Screaming together, dreaming together
![Screaming together, dreaming together](/content/images/size/w960/2025/01/evelyn-de-morgan-cassandra-1898-trivium-art-history.800x0-1.jpg)
Tech oligarchy line ups. Masculine energy. Memecoins. TikTok flip flops. Government contracts. Salutes that say the quiet part out loud.
I’ve caught myself on the edge of state change, from liquid to solid, freezing. Bracing for the anticipated horrors of this transition. I recognize that’s their intended effect—to stun us into accepting the inevitable.
We’re living in extremes—freezing temperatures, ravaging fires, regime changes. And here I am, also navigating the liminal space that is 39 and 11 months, divorced after 17 years of partnership. My shower drain might be frozen for the second time this season, but I won’t let myself freeze over.
I believe more than ever we are approaching the Troy-is-falling moment. We need to imagine and build compelling alternatives for what comes after. Enter Cassandra.
In Greek myth, Cassandra was granted the gift of prophecy, but cursed not to be believed.

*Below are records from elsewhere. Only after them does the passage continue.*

Lemma record_name_Some fields required af v :
  conforms (SchemaMapping fields required af) v →
  get fields (lit "name") = Some SchemaString → lit "name" ∈ required →
  ∃ name, record_name v = Some name.
Proof.
  intros (m & -> & Hr & Hf)%conforms_mapping_inv Hs Hreq. destruct (Hr _ Hreq) as [w Hw].
  destruct (conforms_string_inv w) as [s Hws]; [by eapply Hf|]. exists s.
  unfold record_name. simpl. by rewrite Hw.
Qed.

Lemma section_records_conform section item :
  get policy_top_level section = Some (SchemaSequence item) →
  ∀ x, x ∈ section_records d section → conforms item x.
Proof.
  intros Hs x. unfold section_records. destruct (mapping_get d section) as [v|] eqn:Hv;
    [|by intros ?%not_elem_of_nil].
  destruct (conforms_sequence_inv item v) as (vs & -> & Hvs); [by eapply conforms_field|].
  apply Hvs.
Qed.

Lemma section_entries_conform section value :
  get policy_top_level section = Some (SchemaNamedMap value) →
  string_keyed (section_entries d section)
  ∧ ∀ p, p ∈ section_entries d section → conforms value p.2.
Proof.
  intros Hs. unfold section_entries.
  destruct (mapping_get d section) as [v|] eqn:Hv;
    [|split; [intros ? ?%not_elem_of_nil|by intros ? ?%not_elem_of_nil]; done].
  destruct (conforms_named_inv value v) as (m & -> & Hk & Hm); [by eapply conforms_field|]. done.
Qed.

Lemma collect_record_names_outcome section fields required af :
  get policy_top_level section = Some (SchemaSequence (SchemaMapping fields required af)) →
  get fields (lit "name") = Some SchemaString → lit "name" ∈ required →
  ∃ names, names.*2 = record_names d section
    ∧ outcome (collect_record_names d section) ([] ∉ record_names d section) names.
Proof.
  intros Hs Hn Hreq. pose proof (section_records_conform _ _ Hs) as Hrec.
  unfold collect_record_names, record_names, section_records in *.
  destruct (mapping_get d section) as [v|] eqn:Hv.
  2: { exists []. split; [done|]. left. split; [apply not_elem_of_nil|done]. }
  destruct (conforms_sequence_inv (SchemaMapping fields required af) v) as (vs & -> & _);
    [by eapply conforms_field|].
  exists (imap (λ n r, (Z.to_N (0 + Z.of_nat n), default [] (record_name r))) vs). split.
  { rewrite fmap_imap. rewrite <-(imap_const _ vs). by apply imap_ext. }
  eapply outcome_iff; [apply (outcome_collect _ (λ r, default [] (record_name r) ≠ [])
    (λ j r, (Z.to_N j, default [] (record_name r))))|].
  - intros j r Hr. destruct (record_name_Some _ _ _ _ (Hrec r Hr) Hn Hreq) as [name Hname].
    unfold record_name in Hname. unfold expect, record_name. rewrite Hname. simpl.
    case_bool_decide; [by apply outcome_err; intros []|]. by left.
  - split.
    + intros Hall (r & Hr & Hin)%list_elem_of_fmap. by apply (Hall r).
    + intros Hnot r Hr He. apply Hnot, list_elem_of_fmap. by exists r.
Qed.

Lemma collect_map_names_outcome section value :
  get policy_top_level section = Some (SchemaNamedMap value) →
  outcome (collect_map_names d section) ([] ∉ entry_names d section)
    (list_to_set (entry_names d section)).
Proof.
  intros Hs. destruct (section_entries_conform _ _ Hs) as [Hk _].
  unfold collect_map_names, entry_names, section_entries in *.
  destruct (mapping_get d section) as [v|] eqn:Hv.
  2: { left. split; [apply not_elem_of_nil|done]. }
  destruct (conforms_named_inv value v) as (m & -> & _); [by eapply conforms_field|].
  replace (default [] ∘ as_str <$> m.*1) with (imap (λ (n : nat) p, default [] (as_str p.1)) m).
  2: { rewrite <-list_fmap_compose, <-(imap_const _ m). by apply imap_ext. }
  eapply outcome_iff; [eapply outcome_bind|].
  - apply (outcome_collect _ (λ p : Value * Value, default [] (as_str p.1) ≠ [])
      (λ _ p, default [] (as_str p.1))).
    intros j p Hp. destruct (Hk p Hp) as [name Hname]. rewrite Hname. simpl.
    case_bool_decide; [by apply outcome_err; intros []|]. by left.
  - intros _. apply outcome_ok.
  - split.
    + intros [Hall _] (i & p & Hp & Hin)%elem_of_lookup_imap. apply (Hall p); [|done].
      by eapply list_elem_of_lookup_2.
    + intros Hnot. split; [|done]. intros p (i & Hi)%list_elem_of_lookup He.
      apply Hnot, elem_of_lookup_imap. eauto.
Qed.

Lemma validate_group_field_outcome group index field available kind :
  (∀ v, mapping_get group field = Some v → conforms string_sequence v) →
  outcome (validate_group_field group index field available kind)
    (∀ n, n ∈ value_strings (mapping_get group field) → n ∈ available) tt.
Proof.
  intros Hv. unfold validate_group_field. destruct (mapping_get group field) as [v|].
  2: { left. split; [by intros ? ?%not_elem_of_nil|done]. }
  destruct (conforms_sequence_inv _ v (Hv v eq_refl)) as (vs & -> & Hvs). cbn [value_strings].
  eapply outcome_iff; [apply (outcome_each _ (λ r, default [] (as_str r) ∈ available))|].
  - intros i r Hr. destruct (conforms_string_inv r) as [s Hs]; [by apply Hvs|]. rewrite Hs. simpl.
    apply outcome_raise, validate_reference_Ok.
  - split.
    + intros Hall n (r & -> & Hr)%list_elem_of_fmap. by apply Hall.
    + intros Hall r Hr. apply Hall, list_elem_of_fmap. by exists r.
Qed.

Lemma validate_group_references_outcome targets providers :
  outcome (validate_group_references d targets providers)
    ((∀ n, n ∈ group_strings d (lit "proxies") → n ∈ targets)
     ∧ (∀ n, n ∈ group_strings d (lit "use") → n ∈ providers)) tt.
Proof.
  pose proof (section_records_conform (lit "proxy-groups") policy_group eq_refl) as Hg.
  unfold validate_group_references, group_strings, section_records in *.
  destruct (mapping_get d (lit "proxy-groups")) as [v|] eqn:Hv.
  2: { left. csimpl. split; [split; intros n Hn; by apply not_elem_of_nil in Hn|done]. }
  destruct (conforms_sequence_inv policy_group v) as (vs & -> & _); 
    [by apply (conforms_field _ _ _ _ _ _ Hd) with (2 := Hv)|].
  eapply outcome_iff; [apply (outcome_each _ (λ g,
    (∀ n, n ∈ value_strings (m ← as_mapping g; mapping_get m (lit "proxies")) → n ∈ targets)
    ∧ (∀ n, n ∈ value_strings (m ← as_mapping g; mapping_get m (lit "use")) → n ∈ providers)))|].
  - intros i g Hin. destruct (conforms_mapping_inv _ _ _ g (Hg g Hin)) as (m & -> & _ & Hf). simpl.
    eapply outcome_bind; [|intros _]; apply validate_group_field_outcome; intros w Hw;
      by apply (Hf _ _ _) with (2 := Hw).
  - assert (∀ field (available : gset str),
      (∀ n, n ∈ (vs ≫= λ g, value_strings (m ← as_mapping g; mapping_get m field)) →
        n ∈ available) ↔
      ∀ g, g ∈ vs → ∀ n, n ∈ value_strings (m ← as_mapping g; mapping_get m field) → n ∈ available)
      as Hconcat.
    { intros field available. setoid_rewrite list_elem_of_bind. naive_solver. }
    rewrite !Hconcat. naive_solver.
Qed.

Lemma validate_sub_rules_outcome targets providers sub_rules :
  outcome (validate_sub_rules d targets providers sub_rules)
    (∀ p, p ∈ section_entries d (lit "sub-rules") →
     ∀ rule, rule ∈ value_strings (Some p.2) → rule_resolves targets providers sub_rules rule) tt.
Proof.
  destruct (section_entries_conform (lit "sub-rules") string_sequence eq_refl) as [Hk Hc].
  unfold validate_sub_rules, section_entries in *.
  destruct (mapping_get d (lit "sub-rules")) as [v|] eqn:Hv.
  2: { left. split; [by intros ? ?%not_elem_of_nil|done]. }
  destruct (conforms_named_inv string_sequence v) as (m & -> & _); 
    [by apply (conforms_field _ _ _ _ _ _ Hd) with (2 := Hv)|].
  apply outcome_each. intros _ p Hp. destruct (Hk p Hp) as [name Hname]. rewrite Hname.
  destruct (conforms_sequence_inv _ _ (Hc p Hp)) as (vs & Hvs & Hstr). rewrite Hvs.
  cbn [expect ok_or as_sequence result_bind value_strings].
  eapply outcome_iff; [apply (outcome_each _ (λ r,
    rule_resolves targets providers sub_rules (default [] (as_str r))))|].
  - intros i r Hr. destruct (conforms_string_inv r) as [s Hs]; [by apply Hstr|]. rewrite Hs.
    apply validate_rule_string_outcome.
  - split.
    + intros Hall rule (r & -> & Hr)%list_elem_of_fmap. by apply Hall.
    + intros Hall r Hr. apply Hall, list_elem_of_fmap. by exists r.
Qed.

Lemma validate_references_outcome rules :
  outcome (validate_references d rules) (references_resolve d rules) tt.
Proof.
  destruct (collect_record_names_outcome (lit "proxies") _ _ _ eq_refl eq_refl)
    as (proxies & Hp & Hpo); [by left|].
  destruct (collect_record_names_outcome (lit "proxy-groups") _ _ _ eq_refl eq_refl)
    as (groups & Hg & Hgo); [by left|].
  pose proof (collect_map_names_outcome (lit "proxy-providers") _ eq_refl) as Hppo.
  pose proof (collect_map_names_outcome (lit "rule-providers") _ eq_refl) as Hrpo.
  pose proof (collect_map_names_outcome (lit "sub-rules") _ eq_refl) as Hso.
  unfold validate_references. eapply outcome_iff.
  - eapply outcome_bind; [exact Hpo|intros _]. eapply outcome_bind; [exact Hgo|intros _].
    eapply outcome_bind; [apply outcome_raise, validate_unique_names_Ok|intros _].
    eapply outcome_bind; [exact Hppo|intros _]. eapply outcome_bind; [exact Hrpo|intros _].
    eapply outcome_bind; [exact Hso|intros _].
    eapply outcome_bind; [apply validate_group_references_outcome|intros _].
    eapply outcome_bind; [apply outcome_each; intros i r _; apply validate_rule_string_outcome|].
    intros _. apply validate_sub_rules_outcome.
  - unfold references_resolve, policy_targets_of. rewrite Hp, Hg, !not_elem_of_app.
    setoid_rewrite (elem_of_list_to_set (C := gset str)). tauto.
Qed.

End accepted.

(** ** The document the compiler writes *)

Section document.
Context `{YamlCrate}.

Lemma set_all_get m fields key :
  NoDup fields.*1 →
  mapping_get (set_all m fields) key =
  match get fields key with Some v => Some v | None => mapping_get m key end.
Proof.
  unfold set_all. revert m. induction fields as [|[k v] fields IH]; intros m Hnd; [done|].
  csimpl in Hnd. apply NoDup_cons in Hnd as [Hk Hnd]. simpl. rewrite IH by done.
  rewrite mapping_get_set. unfold get at 2. simpl. case_decide as He; [subst|done].
  by rewrite (proj2 (get_None fields key)).
Qed.

Lemma set_all_wf m fields :
  value_wf (VMapping m) → Forall (λ p, value_wf p.2) fields → value_wf (VMapping (set_all m fields)).
Proof.
  unfold set_all. intros Hm Hall. revert m Hm. induction Hall as [|p fields Hp _ IH]; intros m Hm;
    [done|]. cbn [foldl]. apply IH. by apply value_wf_set.
Qed.

Lemma strings_wf ss : value_wf (VSequence (VString <$> ss)).
Proof. apply value_wf_sequence, Forall_fmap, Forall_forall. done. Qed.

I’ve been through these cycles before. I’ve gotten frustrated that there was no market for my message. That I was ahead of my time. That I was missing the boat by being on the other side of the world. I thought I was on my own. I had bought into an “us against the world” mindset.
Cassandra’s greatest tragedy wasn’t the curse of not being believed for her prophecies—it was her isolation. This project isn’t about proving I was right (though there’ll be room for plenty of “I told you so’s”). I’ve spent long enough in that neoliberal trap of individualism and the marketplace of ideas. This time, it's about finding each other so we don’t go mad while we watch Troy burn.
Years of tech criticism and critical coverage feels like it’s getting erased in this pendulum swing. Responsible tech movements were pushing on all the levers—code, policies, markets, norms. But we haven’t been radical enough. We haven’t addressed the root causes of this latest form of power agglomeration.
We can’t exhaust ourselves shouting that the scifi warnings weren’t meant to be turned into playbooks. Tech bros are missing the moral of the story because they are excited to be invited into the Trojan fucking horse. But Troy is going to fall whether you heed Cassandra’s warnings or not.
What we can do is return to constructive visioning. Cassandra saw her fate was tied with Troy’s fall. But what narrative system benefits from a female prophet who is not to be believed? One that is spiteful and bitter at her rescinding of consent. One where titans’ and gods’ mercurial wrath and cruelty is couched as fate.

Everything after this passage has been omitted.